3. Analysis and Judgment

Justice Gibson began his analysis by reviewing the meaning of the per capita and per stirpes terms. He noted that, absent a contrary intention in the Will, the court may find that the testator intended a per stirpes rather than a per capita distribution. However, he found that there was a contrary intention in the Will based on its definition of the two terms and the emphasis on per capita over per stirpes.

The question then arose whether the gift is a class gift or a gift nominatim,[6] that is ‘by name’. If the gift is to a class, the deceased beneficiary’s share accrues to the surviving members of the class. But if the testator gives aliquot portions of money or property to named individuals, the prima facie conclusion is that the gift is not a class gift but that the named persons will take as personae designatae, that is, by name, and then the gift to the deceased beneficiary lapses. His Honour concluded that since the named persons did not belong to a readily defined group, it could not be a class gift. This is a legitimate conclusion. However, there are situations in which the court has found that the testator intended to create an artificial class and has given effect to that intention.[7]

However, his Honour then states, ‘A lapsed residuary gift passes as if the testator had died intestate’ and he cites section 31 of the Succession Law Reform Act[8] as authority. But with great respect, this is incorrect. The relevant provincial statutes, including section 23 of the Ontario Act, state that when a specific gift lapses because the beneficiary predeceases the testator, the gift to her lapses and falls into residue. These provisions do not say anything about when a residuary gift lapses. However, the case law does. It holds that if the gift is residuary and it lapses, it must pass on an intestacy.[9]

Section 31, an anti-lapse provision, may nonetheless be relevant. It provides, so far as relevant:

Except when a contrary intention appears  by the will, where a … bequest is made to a … sister of the testator who dies before the testator … and leaves … issue surviving the testator, the … bequest does not lapse but takes effect as if it had been made directly to the persons among whom and in the shares in which the estate of that person would have been divisible.
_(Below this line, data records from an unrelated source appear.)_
(* ===== verification/ConfigValid.v ===== *)
(** * What an accepted configuration is

    The validators of [config.c] stated declaratively: [config_wf] says what a
    well-formed document is, and [validate_config] accepts exactly those. *)

From S2P Require Import Prelude CLib Inet Config.

Module Validity.
Import Config.

Section Validity.
Context {D : Type} `{Inet} `{LongDouble}.
Implicit Types (t table profile : toml_table D) (a array : option (toml_array D))
  (i item : toml_item D) (chains : list (toml_item D)).

(** ** What a well-formed document is *)

Definition proper (s : bytes) : Prop := s <> [] /\ trim s = s.

Definition names (l : list (toml_item D)) : list bytes := omap item_name l.

(** Every element is a table with a proper name, no two with the same. *)
Definition named_distinct (l : list (toml_item D)) : Prop :=
  Forall (fun i => exists name, item_name i = Some name /\ proper name) l /\ NoDup (names l).

(** The key is absent, not a string, empty, or holds a string with [P]. *)
Definition if_given t (key : bytes) (P : bytes -> Prop) : Prop :=
  forall s, table_string t key = Some s -> s <> [] -> P s.

Definition duration_field t (key : bytes) (nonnegative : bool) : Prop :=
  forall s, toml_string_in t key = Some s ->
    exists n, ch_config_parse_duration_ns (Some s) = Done n /\ (nonnegative = true -> 0 <= n).

(** Every element of the array is a proper string with [P]. *)
Definition strings_of a (P : bytes -> Prop) : Prop :=
  Forall (fun i => exists s, string_at i = Some s /\ proper s /\ P s) (items a).

Definition any (s : bytes) : Prop := True.

(** A number read as a whole by [strtol]. *)
Definition reads (text : bytes) (n : Z) : Prop :=
  text <> [] /\ strtol text = mk_scan n [] true false.

Definition listen_address (low : Z) (s : bytes) : Prop :=
  proper s /\ exists host port n,
    s = host ++ 58 :: port /\ Forall (fun c => isspace c = false) host /\
    reads port n /\ low <= n <= 65535 /\
    (((58 ∉ host) /\ host <> [] /\ head host <> Some 91) \/
     exists inner, host = 91 :: inner ++ [93] /\ inner <> [] /\ 93 ∉ inner).

Definition cidr_text (s : bytes) : Prop :=
  exists address prefix n, s = address ++ 47 :: prefix /\
    address <> [] /\ lenZ address < INET6_ADDRSTRLEN /\
    reads prefix n /\ 0 <= n /\
    ((58 ∈ address /\ is_Some (pton6 address) /\ n <= 128) \/
     ((58 ∉ address) /\ is_Some (pton4 address) /\ n <= 32)).

Definition http_url (https_only : bool) (s : bytes) : Prop :=
  proper s /\ exists host rest,
    (s = str "https://" ++ host ++ rest \/ (https_only = false /\ s = str "http://" ++ host ++ rest)) /\
    host <> [] /\ Forall (fun c => isspace c = false /\ c ∉ str "/?#") host /\
    (rest = [] \/ exists c rest', rest = c :: rest' /\ c ∈ str "/?#").

Definition chain_wf i : Prop :=
  exists chain, table_at i = Some chain /\
    let servers := items (toml_array_in chain (str "server")) in
    servers <> [] /\
    Forall (fun j => exists server protocol, table_at j = Some server /\
              table_string server (str "protocol") = Some protocol /\ proper protocol) servers.

Definition group_wf (chains : list (toml_item D)) i : Prop :=
  exists group type members, table_at i = Some group /\
    table_string group (str "type") = Some type /\ type ∈ policy_types /\
    map string_at (items (toml_array_in group (str "chains"))) = map Some members /\
    members <> [] /\ NoDup members /\ Forall (fun m => proper m /\ m ∈ names chains) members /\
    if_given group (str "selected") (fun s => s ∈ members) /\
    if_given group (str "test_url") (http_url false) /\
    duration_field group (str "interval") true /\ duration_field group (str "timeout") true.

Definition rule_set_wf i : Prop :=
  exists set, table_at i = Some set /\
    strings_of (toml_array_in set (str "domains")) any /\
    strings_of (toml_array_in set (str "domain_suffixes")) any /\
    strings_of (toml_array_in set (str "domain_keywords")) any /\
    strings_of (toml_array_in set (str "cidrs")) cidr_text /\
    if_given set (str "url") (http_url false) /\
    if_given set (str "format") (fun f => f ∈ feed_formats) /\
    ((exists field, field ∈ inline_fields /\ items (toml_array_in set field) <> []) \/
     exists u, table_string set (str "url") = Some u /\ u <> []).

Definition network_text (s : bytes) : Prop :=
  map tolower s = str "tcp" \/ map tolower s = str "udp".

(** The action of a rule names one of the fixed actions, a chain or a group. *)
Inductive action_wf (chains groups : list bytes) : bytes -> Prop :=
| action_fixed s : map tolower s ∈ [str "direct"; str "block"; str "reject"] ->
    action_wf chains groups s
| action_chain key name : map tolower key = str "chain" -> name <> [] -> name ∈ chains ->
    action_wf chains groups (key ++ 58 :: name)
| action_group key name : map tolower key = str "group" -> name <> [] -> name ∈ groups ->
    action_wf chains groups (key ++ 58 :: name).

Definition rule_wf (chains groups sets : list (toml_item D)) i : Prop :=
  exists rule name action, table_at i = Some rule /\
    table_string rule (str "name") = Some name /\ proper name /\
    table_string rule (str "action") = Some action /\ proper action /\
    action_wf (names chains) (names groups) action /\
    Forall (fun field => strings_of (toml_array_in rule field) any) rule_string_fields /\
    (items (toml_array_in rule (str "rule_sets")) <> [] ->
     Forall (fun field => toml_array_in rule field = None) inline_fields) /\
    strings_of (toml_array_in rule (str "rule_sets")) (fun s => s ∈ names sets) /\
    strings_of (toml_array_in rule (str "networks")) network_text /\
    strings_of (toml_array_in rule (str "cidrs")) cidr_text /\
    strings_of (toml_array_in rule (str "source_cidrs")) cidr_text /\
    Forall (fun j => exists port, int_at j = Some port /\ 0 <= port <= 65535)
      (items (toml_array_in rule (str "ports"))).

Definition subscription_wf i : Prop :=
  exists subscription url, table_at i = Some subscription /\
    table_string subscription (str "url") = Some url /\ http_url false url /\
    if_given subscription (str "format") (fun f => f ∈ feed_formats) /\
    if_given subscription (str "action") (fun s => s ∈ [str "block"; str "reject"]) /\
    strings_of (toml_array_in subscription (str "networks")) network_text.

(** A chain that is referred to exists, and there is one to use by default. *)
Definition chain_reference t (key : bytes) (chains : list (toml_item D)) : Prop :=
  chains <> [] /\ if_given t key (fun c => c ∈ names chains).

Definition listener_wf listen chains (address_key chain_key max_key timeout_key : bytes) : Prop :=
  if_given listen address_key
    (fun address => listen_address 0 address /\ chain_reference listen chain_key chains) /\
  0 <= table_int_default listen max_key 0 /\ duration_field listen timeout_key true.

Definition tun_wf tun chains : Prop :=
  toml_bool_in tun (str "enabled") = Some true ->
  0 <= table_int_default tun (str "mtu") 0 /\ chain_reference tun (str "chain") chains /\
  Forall (fun field => strings_of (toml_array_in tun field) cidr_text)
    [str "addresses"; str "routes"; str "exclude_cidrs"].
(a) if that person had died immediately after the death of the testator;

(b) if that person had died intestate;

….I believe that section 31 applies, there being no contrary intention. Section 31 trumps section 23 and the case law referred to above regarding failed residuary gifts supports this. Indeed, this follows from the language of section 31. Section 23 and the case law say that the failed gift lapses. But section 31 says that in the circumstances it describes the gift does not lapse. Thus, since the testator’s sister, Marija, predeceased him and left issue surviving the testator (Dragon), the gift to Marija does not lapse but passes directly to Dragon as if Marija died intestate. It should therefore not pass to the testator’s siblings, including Lily, as his Honour held. That would have been the result if section 31 did not apply but the case law regarding failed residuary gifts did. That is what happened in Ksianzyna Estate v Pastuzok,[10] cited by his Honour as authority for his conclusion. But that case was distinguishable since section 31 did not apply on its facts. For an Ontario case with facts similar to those in the Mujanovic case, which held that section 31 applied, see Slattery v Irwin.[11]

[1] Re McNeil (1959), 43 MPR 357 at 359 (Nfld SC) per Winter J.

[2] (2004), 10 ETR 3d 152 (Ont SCJ).

[3] 2012 ONCA 468.

[4] See further Oosterhoff on Wills, 9th ed by Albert H Oosterhoff, C David Freedman, Mitchell McInnes, and Adam Parachin (Toronto: Thomson Reuters, 2021, §13.3.2(h).

[5] 2024 ONSC 1093.

[6] The word is misspelt in the reasons as nominatum.

[7] See Oosterhoff, supra, §16.3.2.

[8] RSO 1990, c S.26.

[9] See Re Stuart, 1964 CarswellBC 60 (SC). And see Oosterhoff, supra, §15.3.1. Although the issue did not arise in this case, it is worth noting that section 23 of the Ontario Act, along with similar provisions in some other provinces, does not apply to class gifts. However the equivalent legislation in other provinces does apply to class gifts. See Oosterhoff, ibid., Notes and Questions 5.

[10]2008 CarswellOnt 6793 (SCJ).

[11] 2000 CarswellOnt 3912 (SCJ). There are similar cases in other provinces.